China owes the popularity of this trend in part to celebrity men willing to be the face of the new face, including the singer-actor Luhan, who is considered the Chinese Justin Bieber.

The slang for attractive young men with cosmetically flawless skin is “little fresh meat” — which is almost as easy on the ears as the guys apparently are on the eyes, don’t you think?

Mayonnaise ice cream

I’m not sure if this is a real trend, or just something so gross that everyone is talking about it.

Either way, mushy, smushy Hellmann’s ice cream is the creation of Ice, a Scottish creamery with a somewhat unfortunate name that bills itself as an “artisanal” shop. (Speaking of trends, is there anything that hasn’t been artisanal-ized yet?)

Anyway, Ice’s owner said the mayo-cream is a “full-on hit of fat, followed with an eggy, milky aftertaste.” Hard to resist with a description like that, right? But here we are, talking about it, so I digress.

Hearing aids that are

also not hearing aids

These sound (ha!) great. The tech company Ericsson predicts we might end up wearing earphones qua aids all day long, in part to listen to our devices, but also to be picky about what else we hear.

Future, programmable earphones might allow us to only hear Person X in a room, and no other voices. Or they might let us muffle the sounds of our spouse’s snoring. And there’s always the hope that they will simultaneously translate for us, which would be amazing.

Except if the foreigner is saying, “Where iz zee mayonnaise ice cream?”

Pokémon meets Hilfiger

Designer Tommy Hilfiger’s new Xplore jeans come with so-called smart chips embedded in them. Somehow, between the chips and an app on your phone, you can rack up points just by wearing your Xplore duds to certain places the brand is presumably partnering with.

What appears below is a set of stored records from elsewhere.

(** ** The database session *)

Definition Store : Type := list User.t.

(** What a handler can raise: the [HTTPException]s of [main.py], the errors
    of the database layer on a refused insert, and the exceptions of the
    password library, which no handler catches. *)
Inductive exn : Type :=
| HTTPException (status_code : Z) (detail : string)
| IntegrityError (constraint : string)
| DataError (column : string)
| LibraryError (error : string).

Inductive outcome (A : Type) : Type :=
| Returned (a : A)
| Raised (e : exn).
Arguments Returned {A} a.
Arguments Raised {A} e.

(** A computation in a request's session: it reads the committed table and
    returns the table as committed when it ends.  A raise keeps the table of
    that moment; [get_db] closes the session and nothing pending survives. *)
Definition Session (A : Type) : Type := Store -> outcome A * Store.

Definition ret {A : Type} (a : A) : Session A := fun db => (Returned a, db).

Definition raise {A : Type} (e : exn) : Session A := fun db => (Raised e, db).

(** A call into the password library from a handler: its value, or its
    exception raised through the handler. *)
Definition call {A : Type} (r : library_result A) : Session A :=
  match r with
  | Value a => ret a
  | Throws error => raise (LibraryError error)
  end.

Definition bind {A B : Type} (m : Session A) (k : A -> Session B) : Session B :=
  fun db =>
    match m db with
    | (Returned a, db') => k a db'
    | (Raised e, db') => (Raised e, db')
    end.

Declare Scope session_scope.
Delimit Scope session_scope with session.
Notation "x <- m ;; k" := (bind m (fun x => k))
  (at level 100, m at next level, right associativity) : session_scope.
Open Scope session_scope.

Definition HTTP_409_CONFLICT : Z := 409.
Definition HTTP_401_UNAUTHORIZED : Z := 401.

(** Python truthiness of an optional string: [None] and [""] are false. *)
Definition truthy (s : option string) : bool :=
  match s with
  | Some h => negb (h =? "")%string
  | None => false
  end.

Fixpoint max_id (db : Store) : Z :=
  match db with
  | [] => 0
  | u :: rest => Z.max (User.id u) (max_id rest)
  end.

(** ** uuid.uuid4 and the external identifier

    [uuid.uuid4()] of the Python standard library is
    [UUID(bytes=os.urandom(16), version=4)]; [r] below is the integer
    [int.from_bytes(os.urandom(16))], the only random input. *)

(** The constructor's [version] branch:
    [int &= ~(0xc000 << 48); int |= 0x8000 << 48;
     int &= ~(0xf000 << 64); int |= version << 76]. *)
Definition uuid4_int (r : Z) : Z :=
  let i := Z.land r (Z.lnot (Z.shiftl 0xc000 48)) in
  let i := Z.lor i (Z.shiftl 0x8000 48) in
  let i := Z.land i (Z.lnot (Z.shiftl 0xf000 64)) in
  Z.lor i (Z.shiftl 4 76).

(** The digit [%x] prints for a value in 0..15. *)
Definition hex_digit (d : Z) : ascii :=
  if d <? 10 then ascii_of_N (Z.to_N (48 + d))
  else ascii_of_N (Z.to_N (87 + d)).

(** The hexadecimal digit of weight [16^k] of [n]. *)
Definition nibble (n : Z) (k : nat) : Z :=
  Z.land (Z.shiftr n (4 * Z.of_nat k)) 15.

(** The [w] low hexadecimal digits of [n], most significant first. *)
Fixpoint hex_digits (w : nat) (n : Z) : list ascii :=
  match w with
  | O => []
  | S k => hex_digit (nibble n k) :: hex_digits k n
  end.

(** [UUID.hex], that is ['%032x' % self.int], for the 128-bit integer of a
    UUID. *)
Definition uuid_hex (n : Z) : string :=
  string_of_list_ascii (hex_digits 32 n).

(** [f"local_{uuid.uuid4().hex[:16]}"] *)
Definition new_open_id (r : Z) : string :=
  "local_" ++ substring 0 16 (uuid_hex (uuid4_int r)).

Section Service.
Context {P : Platform}.

(** The predicate of [.filter(User.email == e)]: a NULL email matches
    nothing. *)
Definition email_is (e : string) (u : User.t) : bool :=
  match User.email u with
  | Some stored => sql_eq stored e
  | None => false
  end.

(** The first row, in table order, whose email matches [e]. *)
Definition first_by_email (e : string) (db : Store) : option User.t :=
  find (email_is e) db.

(** [db.query(User).filter(User.email == e).first()] *)
Definition query_first_by_email (e : string) : Session (option User.t) :=
  fun db => (Returned (first_by_email e db), db).

Definition openId_used (o : string) (db : Store) : bool :=
  existsb (fun u => (User.openId u =? o)%string) db.

Definition in_enum (r : string) : bool :=
  existsb (fun v => (v =? r)%string) User.role_values.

It’s like Pokémon Go, but you’re the Pokémon. (Or the app. Or the sap.) And as you get rewards, Tommy gets the reward of “figer-ing” out where you are, and how often you wear his clothes.

Edible coffee cups

We’re talking cup-shaped “Cupffee” wafers that withstand heat and liquid, and still taste good when you’re done sipping. This idea is so obvious, I am kicking myself. (Or maybe that’s the guy jogging beside me in the dark.)

Fun laundromats

This one’s local! The super-hip Celsious laundromat in — where else? — Williamsburg features tables, chairs, a coffee bar, and even a free cup of organic detergent (not to be mistaken for the coffee). Why we have been subjected to otherwise dreary, soul-sapping laundromats for so long is a great question.

Why we need a camera in a phone is not.

Lenore Skenazy is the president of Let Grow, and the founder of Free-Range Kids.